Non-invasive tests for colon cancer screening may change the way we think about colonoscopies, according to Aasma Shaukat, MD, MPH, Robert M. and Mary H. Glickman professor of medicine and director of GI Outcomes Research at the NYU Grossman School of Medicine, who spoke about the subject during Digestive Disease Week® (DDW) 2022.
“Non-invasive tests offer great advantages for screening purposes,” said Dr. Shaukat. “They’re lower risk, more readily available and they don’t have the same barriers as initial screening colonoscopy. However, they probably need to be repeated more frequently. And if the test is positive, then those individuals need to get a colonoscopy.”
Dr. Shaukat is hopeful that these tests will increase the number of patients who get screened for colon cancer and will reach previously underserved populations. “We think this is a good strategy to bring in populations that generally don’t sign up for colonoscopies,” said Dr. Shaukat, “like the very young or very old, and populations that have traditionally been underserved, such as racial minorities and rural residents.”
Gastroenterologists may soon have a range of non-invasive tests to choose from. Currently, there are two types of stool-based tests commercially available for colon cancer screening. In addition, several blood-based tests, which evaluate the presence of cell-free DNA fragments, RNA markers, or protein markers associated with colon cancer, are being evaluated in clinical trials. Dr. Shaukat is hopeful that at least one of these tests will be approved within a year. She recommended that gastroenterologists start thinking about how to incorporate these new developments into their practice:
- Stool-based tests: Evaluate whether your practice should offer at least one of the two available tests.
- Blood-based tests: Be aware of the current tests under investigation and evaluate what type of infrastructure your practice would need to offer these, such as a mobile phlebotomy service that could do blood draws without requiring patients to come into the clinic.

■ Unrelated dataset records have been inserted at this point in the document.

(** C3. [getCarDataFromEntry] fails as soon as one of its fifteen lookups
    fails, with the error of that lookup, and nothing is dropped or
    defaulted: when the entry lacks a field the call raises, and the
    error is [KeyError], [IndexError] or [TypeError]; it is [KeyError]
    when the sub-records of the entry are mappings, so that the failing
    lookup is a missing key.  When every lookup succeeds the result is
    the record of exactly the fifteen projected fields. *)
Theorem getCarDataFromEntry_fail_fast (entry : value) :
  ((forall p, In p source_paths -> exists v, path entry p = Ok v) ->
   exists vals,
     Forall2 (fun p v => path entry p = Ok v) source_paths vals /\
     getCarDataFromEntry entry = Ok (record (combine out_fields vals))) /\
  (forall e,
      first_error (lookups entry) = Some e ->
      getCarDataFromEntry entry = Err e) /\
  ((exists p, In p source_paths /\ lacks entry p) ->
   exists e,
     first_error (lookups entry) = Some e /\
     getCarDataFromEntry entry = Err e /\
     (e = KeyError \/ e = IndexError \/ e = TypeError)) /\
  (entry_shape entry ->
   (exists p, In p source_paths /\ lacks entry p) ->
   getCarDataFromEntry entry = Err KeyError).
Proof.
  assert (Hfirst : forall e, first_error (lookups entry) = Some e ->
                             getCarDataFromEntry entry = Err e).
  { intros e He. rewrite getCarDataFromEntry_lookups.
    rewrite (sequence_first_error _ _ He). reflexivity. }
  assert (Hin : forall p, In p source_paths -> lacks entry p ->
                          exists e', first_error (lookups entry) = Some e').
  { intros p Hp [e He]. apply (first_error_exists _ e).
    unfold lookups. rewrite <- He. apply in_map. exact Hp. }
  assert (Hwhich : forall e, first_error (lookups entry) = Some e ->
                             exists p, In p source_paths /\ path entry p = Err e).
  { intros e He. apply first_error_in in He. unfold lookups in He.
    apply in_map_iff in He. destruct He as [p [Hp Hin']].
    exists p. split; [exact Hin'|exact Hp]. }
  split; [|split; [|split]].
  - intros Hall.
    destruct (mapM_total (path entry) source_paths) as [vals Hvals].
    { apply Forall_forall. exact Hall. }
    exists vals. split; [apply mapM_Forall2; exact Hvals|].
    rewrite getCarDataFromEntry_lookups. unfold sequence, lookups.
    replace (mapM (fun r => r) (map (path entry) source_paths))
      with (mapM (path entry) source_paths); [rewrite Hvals; reflexivity|].
    clear. induction source_paths as [|p ps IH]; [reflexivity|].
    cbn [map mapM]. rewrite IH. reflexivity.
  - exact Hfirst.
  - intros [p [Hp Hl]]. destruct (Hin p Hp Hl) as [e He].
    exists e. split; [exact He|split; [exact (Hfirst e He)|]].
    destruct (Hwhich e He) as [p' [Hp' He']].
    apply (path_error_kinds p' entry e); [|exact He'].
    exact (source_paths_cases _ source_paths_simple p' Hp').
  - intros Hshape [p [Hp Hl]]. destruct (Hin p Hp Hl) as [e He].
    rewrite (Hfirst e He). f_equal.
    destruct (Hwhich e He) as [p' [Hp' He']].
    exact (shaped_entry_KeyError entry p' e Hshape Hp' He').
Qed.

Lemma entry_no_group_shape : entry_shape entry_no_group.
Proof.
  split; [eexists; reflexivity|split].
  - intros v H. inversion H. eexists. eexists. reflexivity.
  - intros k v Hk H. unfold sub_records in Hk. cbn [In] in Hk.
    destruct Hk as [<-|[<-|[<-|[<-|[<-|[]]]]]];
      vm_compute in H; inversion H; eexists; reflexivity.
Qed.

Lemma getCarDataFromEntry_fail_fast_witness :
  getCarDataFromEntry entry_full = Ok entry_projected /\
  getCarDataFromEntry entry_no_group = Err KeyError /\
  (exists e, getCarDataFromEntry entry_empty_classes = Err e /\
             (e = KeyError \/ e = IndexError \/ e = TypeError)).
Proof.
  split; [|split].
  - destruct (proj1 (getCarDataFromEntry_fail_fast entry_full))
      as [vals [Hvals Hres]].
    + apply source_paths_cases.
      repeat apply Forall_cons; try apply Forall_nil; eexists; reflexivity.
    + rewrite Hres. unfold source_paths in Hvals.
      repeat match goal with
             | H : Forall2 _ (_ :: _) _ |- _ =>
                 inversion H as [|? ? ? ? ?Hv ?Hrest]; subst; clear H;
                 vm_compute in Hv; inversion Hv; subst; clear Hv
             | H : Forall2 _ [] _ |- _ => inversion H; subst; clear H
             end.
      reflexivity.
  - apply (proj2 (proj2 (proj2 (getCarDataFromEntry_fail_fast entry_no_group)))).
    + exact entry_no_group_shape.
    + exists [VStr "group"; VStr "name"]. split.
      * unfold source_paths. cbn [In]. tauto.
      * exists KeyError. reflexivity.
  - destruct (proj1 (proj2 (proj2
                (getCarDataFromEntry_fail_fast entry_empty_classes))))
      as [e [_ [He Hk]]].
    + exists [VStr "eventClasses"; VInt 0; VStr "name"]. split.
      * unfold source_paths. cbn [In]. tauto.
      * exists IndexError. reflexivity.
    + exists e. split; [exact He|exact Hk].
Defined.

(** The entry with an empty list of classes lacks the name of its first
    class, and the entry with a [null] group lacks the name of the group;
    the errors raised are [IndexError] and [TypeError], not the error of
    a missing key. *)
Lemma getCarDataFromEntry_other_errors :
  (In [VStr "eventClasses"; VInt 0; VStr "name"] source_paths /\
   lacks entry_empty_classes [VStr "eventClasses"; VInt 0; VStr "name"] /\
   getCarDataFromEntry entry_empty_classes = Err IndexError /\
   getCarDataFromEntry entry_empty_classes <> Err KeyError) /\
  (In [VStr "group"; VStr "name"] source_paths /\
   lacks entry_null_group [VStr "group"; VStr "name"] /\
   getCarDataFromEntry entry_null_group = Err TypeError /\
   getCarDataFromEntry entry_null_group <> Err KeyError).
Proof.
  split; (split; [unfold source_paths; cbn [In]; tauto|split; [|split]]).
  - exists IndexError. reflexivity.
  - reflexivity.
  - discriminate.
  - exists TypeError. reflexivity.
  - reflexivity.
  - discriminate.
Qed.

(** ** The start list of a section: [getStartListId] *)

Lemma foldM_ok {A S : Type} (body : S -> A -> result S) (step : S -> A -> S)
  (l : list A) (acc : S) :
  (forall s x, In x l -> body s x = Ok (step s x)) ->
  foldM body l acc = Ok (fold_left step l acc).
Proof.
  revert acc. induction l as [|x l IH]; intros acc H; simpl; [reflexivity|].
  rewrite (H acc x (or_introl eq_refl)); simpl.
  apply IH. intros s y Hy. apply H. right. exact Hy.
Qed.

Lemma fold_left_flat_map {A B S : Type} (step : S -> B -> S) (f : A -> list B)
  (l : list A) (acc : S) :
  fold_left step (flat_map f l) acc
  = fold_left (fun s a => fold_left step (f a) s) l acc.
Proof.
  revert acc. induction l as [|a l IH]; intros acc; simpl; [reflexivity|].
  rewrite fold_left_app. apply IH.
Qed.

Lemma fold_left_map_l {A B S : Type} (step : S -> B -> S) (g : A -> B)
  (l : list A) (acc : S) :
  fold_left step (map g l) acc = fold_left (fun s a => step s (g a)) l acc.
Proof.
  revert acc. induction l as [|a l IH]; intros acc; simpl; [reflexivity|].
  apply IH.
Qed.

Lemma getSections_ok (itinerary : list value) :
  Forall leg_wf itinerary ->
  getSections itinerary
  = Ok (map (fun leg => VList (items "itinerarySections" leg)) itinerary).
Proof.
  intros Hwf. unfold getSections. apply mapM_ok.
  intros leg Hleg. destruct (Forall_In _ _ Hwf leg Hleg) as [[l Hl] _].
  unfold items. rewrite Hl. reflexivity.
Qed.

Lemma getStartListId_spec (itinerary : list value) (sid : Z) :
  Forall leg_wf itinerary ->
  getStartListId itinerary sid
  = Ok (let leg := found_leg_id itinerary sid in
        if truthy leg
        then or_none (option_map (field "startListId")
                        (find (field_is "itineraryLegId" leg) itinerary))
        else VNone).
Proof.
  intros Hwf. unfold getStartListId.
  rewrite (getSections_ok _ Hwf). cbn [bind].
  rewrite (foldM_ok _
             (fun acc section =>
                fold_left (fun acc s =>
                             if field_is "itinerarySectionId" (VInt sid) s
                             then field "itineraryLegId" s else acc)
                          (match section with VList l => l | _ => [] end) acc)).
  - cbn [bind]. rewrite fold_left_map_l.
    replace (fold_left _ itinerary VNone) with (found_leg_id itinerary sid)
      by (unfold found_leg_id, sections_of; rewrite fold_left_flat_map; reflexivity).
    cbv zeta. destruct (truthy (found_leg_id itinerary sid)); [|reflexivity].
    cbn [negb].
    set (leg := found_leg_id itinerary sid). clearbody leg.
    induction itinerary as [|x l IH]; [reflexivity|].
    inversion Hwf as [|? ? Hx Hl]; subst.
    destruct Hx as [_ [[v Hv] [[w Hw] _]]].
    cbn [nextM find]. unfold field_is at 1. rewrite Hv. cbn [bind].
    destruct (py_eq v leg).
    + cbv beta. rewrite Hw. unfold field. cbn [option_map]. rewrite Hw. reflexivity.
    + apply IH. exact Hl.
  - intros acc section Hsec.
    apply in_map_iff in Hsec. destruct Hsec as [leg [<- Hleg]].
    destruct (Forall_In _ _ Hwf leg Hleg) as [_ [_ [_ Hss]]].
    cbn [py_iter bind]. apply foldM_ok.
    intros s x Hx. destruct (Forall_In _ _ Hss x Hx) as [[i Hi] [j Hj]].
    unfold field_is, field. rewrite Hi. cbn [bind]. rewrite Hj.
    destruct (py_eq i (VInt sid)); reflexivity.
Qed.

Lemma found_leg_id_skip (sid : Z) (l : list value) (acc : value) :
  (forall s, In s l -> field_is "itinerarySectionId" (VInt sid) s = false) ->
  fold_left (fun acc s =>
               if field_is "itinerarySectionId" (VInt sid) s
               then field "itineraryLegId" s else acc) l acc = acc.
Proof.
  revert acc. induction l as [|x l IH]; intros acc H; simpl; [reflexivity|].
  rewrite (H x (or_introl eq_refl)). apply IH.
  intros s Hs. apply H. right. exact Hs.
Qed.

(** No section with the identifier: the result is [None], not an error. *)
Lemma getStartListId_absent (itinerary : list value) (sid : Z) :
  Forall leg_wf itinerary ->
  (forall s, In s (sections_of itinerary) ->
             field_is "itinerarySectionId" (VInt sid) s = false) ->
  getStartListId itinerary sid = Ok VNone.
Proof.
  intros Hwf Hno. rewrite (getStartListId_spec _ _ Hwf).
  unfold found_leg_id. rewrite (found_leg_id_skip _ _ _ Hno). reflexivity.
Qed.

(** One section with the identifier, and a leg identifier that tests true:
    the result is the start list of the first leg with that identifier. *)
Lemma getStartListId_found (itinerary : list value) (sid : Z)
  (pre : list value) (s : value) (post : list value) :
  Forall leg_wf itinerary ->
  sections_of itinerary = pre ++ s :: post ->
  field_is "itinerarySectionId" (VInt sid) s = true ->
  (forall x, In x post -> field_is "itinerarySectionId" (VInt sid) x = false) ->
  truthy (field "itineraryLegId" s) = true ->
  getStartListId itinerary sid
  = Ok (or_none (option_map (field "startListId")
                   (find (field_is "itineraryLegId" (field "itineraryLegId" s))
                         itinerary))).
Proof.
  intros Hwf Hsec Hs Hpost Ht. rewrite (getStartListId_spec _ _ Hwf).
  unfold found_leg_id. rewrite Hsec, fold_left_app. cbn [fold_left].
  rewrite Hs, (found_leg_id_skip _ _ _ Hpost). cbv zeta. rewrite Ht.
  reflexivity.
Qed.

“Gastroenterologists should expand their offerings of screening tests for colon cancer,” said Dr. Shaukat. “It’s important to get more patients screened, and patients are going to demand more choices.”
“The title of my talk asks whether we still be doing screening colonoscopy in 10 years,” she continued. “And the answer is ‘yes’ but to a lesser extent. Gastroenterologists need not fear that screening colonoscopies will completely disappear. But the indication for colonoscopies will begin to shift from an initial screening tool to a confirmatory test.”
Dr. Shaukat gave the oral presentation, “Will I still be doing screening colonoscopy in 10 years & what are the key competitors?” on Saturday, May 21, at 8:54 a.m. PDT as part of the session “Colonoscopy and Colorectal Cancer Screening: Answering Key Questions for Your Practice.”